**What to produce**
Copy exactly the lines of the data below that run from the line holding "when [u] has" through the line holding "forall d actor", both ends included.

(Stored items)
Content starts

(* ------------------------------------------------------------------ *)
(** ** Releasing a unit: /admindelete *)

(** /admindelete by an administrator for a number [u] of the two houses:
    when [u] has no link the reply says that it is free already and
    nothing changes; when it has links they are all removed, the links of
    other apartments are kept, and the reply lists the residents removed:
    each of them, by ascending id. *)
Theorem admin_delete_apartment_effect :
  forall d actor a rest u,
    is_admin_user d actor = true ->
    isdigit a = true -> int a = Some u -> is_valid_apartment u = true ->
    (~ occupied u d ->
       admin_delete_apartment d actor (a :: rest) = (d, AlreadyFree u))
    /\
    (occupied u d ->
       snd (admin_delete_apartment d actor (a :: rest))
       = ApartmentFreed u (Sql.select_residents u d)
       /\ StronglySorted Z.le (Sql.select_residents u d)
       /\ (forall x, In x (Sql.select_residents u d)
                     <-> exists l, In l (apartments d)
                                   /\ Apartments.apartment_number l = u
                                   /\ Apartments.user_id l = x)
       /\ ~ occupied u (fst (admin_delete_apartment d actor (a :: rest)))
       /\ (forall l,
              In l (apartments (fst (admin_delete_apartment d actor (a :: rest))))
              <-> In l (apartments d) /\ Apartments.apartment_number l <> u)
       /\ approval_requests (fst (admin_delete_apartment d actor (a :: rest)))
          = approval_requests d).
Proof.
  intros d actor a rest u Hadm Hd Hint Hok. unfold admin_delete_apartment.
  rewrite Hadm, Hd, Hint, Hok. cbn [negb]. split.
  - intros H. apply residents_none in H. now rewrite H.
  - intros H. split; [|split; [apply residents_sorted|
                               split; [apply residents_In|]]];
      destruct (Sql.select_residents u d) as [|x xs] eqn:E;
      try (apply residents_none in E; contradiction);
      cbn [fst snd]; [reflexivity|].
    assert (Hkeep : forall l,
               In l (apartments (Sql.delete_apartment_number u d))
               <-> In l (apartments d) /\ Apartments.apartment_number l <> u).
    { intros l. cbn. rewrite filter_In_neg. unfold Sql.in_apartment.
      rewrite Z.eqb_neq. reflexivity. }
    split; [|split; [exact Hkeep | reflexivity]].
    intros [l [Hin Hn]]. apply Hkeep in Hin. tauto.
Qed.

Lemma admin_delete_apartment_effect_witness :
  is_admin_user db_later_neighbour 7 = true
  /\ isdigit "10" = true /\ int "10" = Some 10 /\ is_valid_apartment 10 = true
  /\ apartments db_later_neighbour
     = [Apartments.mk 1 10 5; Apartments.mk 2 10 2]
  /\ admin_delete_apartment db_later_neighbour 7 ["10"]
     = (set_apartments [] db_later_neighbour, ApartmentFreed 10 [2; 5])
  /\ (~ occupied 11 db_later_neighbour ->
      admin_delete_apartment db_later_neighbour 7 ["11"]
      = (db_later_neighbour, AlreadyFree 11))
  /\ (occupied 10 db_later_neighbour ->
      snd (admin_delete_apartment db_later_neighbour 7 ["10"])
      = ApartmentFreed 10 (Sql.select_residents 10 db_later_neighbour)).
Proof.
  split; [reflexivity|]. split; [reflexivity|]. split; [reflexivity|].
  split; [reflexivity|]. split; [reflexivity|]. split; [reflexivity|].
  split.
  - apply (proj1 (admin_delete_apartment_effect db_later_neighbour 7 "11" [] 11
                    eq_refl eq_refl eq_refl eq_refl)).
  - intros H.
    apply (proj1 (proj2 (admin_delete_apartment_effect
                           db_later_neighbour 7 "10" [] 10
                           eq_refl eq_refl eq_refl eq_refl) H)).
Defined.

(* ------------------------------------------------------------------ *)
(** ** Unlinking a user: /adminunlink *)



(* ------------------------------------------------------------------ *)
(** ** Numbers written and read back *)

Lemma int_digits_of_uint l :
  forall acc after_digit,
    after_digit = true \/ l <> Decimal.Nil ->
    int_digits acc after_digit (NilEmpty.string_of_uint l) = Some (uint_value l acc).
Proof.
  induction l; intros acc b H; cbn [NilEmpty.string_of_uint int_digits uint_value];
    try (replace (is_ascii_digit _) with true by reflexivity; cbv iota;
         rewrite IHl by (now left); f_equal; f_equal;
         unfold digit_value; cbn [nat_of_ascii]; vm_compute (Z.of_nat _ - 48); lia).
  destruct H as [-> | H]; [reflexivity | congruence].
Qed.

Lemma uint_value_acc l :
  forall acc, uint_value l (Zpos acc) = Zpos (Pos.of_uint_acc l acc).
Proof.
  induction l; intros acc; cbn [uint_value Pos.of_uint_acc]; [reflexivity| ..];
    match goal with
    | |- uint_value _ ?z = _ =>
        match goal with
        | |- _ = Zpos (Pos.of_uint_acc _ ?p) =>
            replace z with (Zpos p) by lia; apply IHl
        end
    end.
Qed.

Lemma uint_value_0 l : uint_value l 0 = Z.of_N (Pos.of_uint l).
Proof.
  induction l; cbn [uint_value Pos.of_uint]; try reflexivity;
    first [ exact IHl | apply (uint_value_acc l) ].
Qed.

Lemma string_of_uint_digits l : all_digits (NilEmpty.string_of_uint l) = true.
Proof. induction l; cbn; auto. Qed.

Lemma string_of_uint_nonempty l :
  l <> Decimal.Nil ->
  exists c rest, NilEmpty.string_of_uint l = String c rest /\ is_ascii_digit c = true.
Proof. destruct l; intros H; [congruence| ..]; cbn; eauto. Qed.

Lemma str_pos p :
  str (Zpos p) = NilEmpty.string_of_uint (Pos.to_uint p).
Proof.
  unfold str, NilZero.string_of_int, NilZero.string_of_uint. cbn [Z.to_int].
  pose proof (DecimalPos.Unsigned.to_uint_nonnil p) as H.
  destruct (Pos.to_uint p); [congruence| ..]; reflexivity.
Qed.

Lemma int_string_of_pos p :
  int_digits 0 false (NilEmpty.string_of_uint (Pos.to_uint p)) = Some (Zpos p).
Proof.
  rewrite int_digits_of_uint by (right; apply DecimalPos.Unsigned.to_uint_nonnil).
  now rewrite uint_value_0, DecimalPos.Unsigned.of_to.
Qed.

Lemma int_str_facts n :
  int (str n) = Some n /\ (isdigit (str n) = true <-> 0 <= n).
Proof.
  destruct n as [|p|p].
  - split; [reflexivity|]. split; [lia | reflexivity].
  - rewrite str_pos.
    destruct (string_of_uint_nonempty (Pos.to_uint p)
                (DecimalPos.Unsigned.to_uint_nonnil p)) as [c [rest [E Hc]]].
    split.
    + rewrite E, (int_unsigned c rest Hc), <- E. apply int_string_of_pos.
    + split; [lia|]. intros _.
      pose proof (string_of_uint_digits (Pos.to_uint p)) as Hd.
      rewrite E in *. exact Hd.
  - assert (E : str (Zneg p)
                = String "-" (NilEmpty.string_of_uint (Pos.to_uint p))).
    { unfold str, NilZero.string_of_int, NilZero.string_of_uint. cbn [Z.to_int].
      pose proof (DecimalPos.Unsigned.to_uint_nonnil p) as H.
      destruct (Pos.to_uint p); [congruence| ..]; reflexivity. }
    rewrite E. split.
    + cbn [int]. now rewrite int_string_of_pos.
    + split; [discriminate | lia].
Qed.

Lemma int_str n : int (str n) = Some n.
Proof. apply int_str_facts. Qed.

(** Python's [int(str(n)) == n], and [str(n).isdigit()] exactly for the
    naturals: the number in "/approve <id>" and "/reject <id>", which the
    request notice spells out with [str], is read back by [int] as the id
    that was written. *)
Theorem int_str_round_trip :
  forall n, int (str n) = Some n /\ (isdigit (str n) = true <-> 0 <= n).
Proof.
  intros n. split.
  - apply int_str.
  - apply (int_str_facts n).
Qed.

(* ------------------------------------------------------------------ *)
(** ** Names in Markdown *)

Lemma remove_char_filter c s :
  list_ascii_of_string (remove_char c s)
  = filter (fun x => negb (Ascii.eqb x c)) (list_ascii_of_string s).
Proof.
  induction s as [|x rest IH]; cbn; [reflexivity|].
  destruct (Ascii.eqb x c); cbn; now rewrite IH.
Qed.

Lemma filter_filter {A} (f g : A -> bool) (l : list A) :
  filter f (filter g l) = filter (fun x => g x && f x) l.
Proof.
  induction l as [|x l IH]; cbn; [reflexivity|].
  destruct (g x); cbn; [destruct (f x)|]; now rewrite IH.
Qed.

Content ends

**Result of this exercise**
    when [u] has no link the reply says that it is free already and
    nothing changes; when it has links they are all removed, the links of
    other apartments are kept, and the reply lists the residents removed:
    each of them, by ascending id. *)
Theorem admin_delete_apartment_effect :
  forall d actor a rest u,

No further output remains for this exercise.